| Exercise instructions |
Transcribe exactly the line that contains "(opened || captured)" and all lines following it to the end of the material below; omit everything else.

· · · ·

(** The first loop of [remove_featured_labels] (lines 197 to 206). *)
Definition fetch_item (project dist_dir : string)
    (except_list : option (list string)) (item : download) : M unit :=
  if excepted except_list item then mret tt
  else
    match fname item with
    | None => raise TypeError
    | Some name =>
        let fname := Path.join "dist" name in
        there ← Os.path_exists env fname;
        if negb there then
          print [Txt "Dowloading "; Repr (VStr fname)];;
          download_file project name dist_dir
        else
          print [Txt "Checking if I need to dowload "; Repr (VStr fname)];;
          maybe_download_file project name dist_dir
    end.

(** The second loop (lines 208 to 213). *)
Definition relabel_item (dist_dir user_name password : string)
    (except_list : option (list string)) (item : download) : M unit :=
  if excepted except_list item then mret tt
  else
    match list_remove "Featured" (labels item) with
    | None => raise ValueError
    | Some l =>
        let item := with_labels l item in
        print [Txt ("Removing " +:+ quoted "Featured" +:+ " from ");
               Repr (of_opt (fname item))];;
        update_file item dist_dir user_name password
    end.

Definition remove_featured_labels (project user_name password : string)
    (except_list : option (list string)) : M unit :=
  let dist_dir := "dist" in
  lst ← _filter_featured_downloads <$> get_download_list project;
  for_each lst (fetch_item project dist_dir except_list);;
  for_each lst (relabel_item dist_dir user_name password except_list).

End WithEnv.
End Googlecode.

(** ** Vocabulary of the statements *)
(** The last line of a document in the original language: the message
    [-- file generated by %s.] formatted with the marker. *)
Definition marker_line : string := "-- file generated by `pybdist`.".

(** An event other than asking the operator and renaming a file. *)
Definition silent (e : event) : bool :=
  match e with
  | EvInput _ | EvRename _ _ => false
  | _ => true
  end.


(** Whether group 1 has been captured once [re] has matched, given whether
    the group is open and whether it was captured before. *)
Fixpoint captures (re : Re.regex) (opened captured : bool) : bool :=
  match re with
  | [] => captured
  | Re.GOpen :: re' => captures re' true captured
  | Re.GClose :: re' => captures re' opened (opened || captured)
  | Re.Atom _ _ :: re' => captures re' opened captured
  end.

· · · ·

| Task answer |
  | Re.GClose :: re' => captures re' opened (opened || captured)
  | Re.Atom _ _ :: re' => captures re' opened captured
  end.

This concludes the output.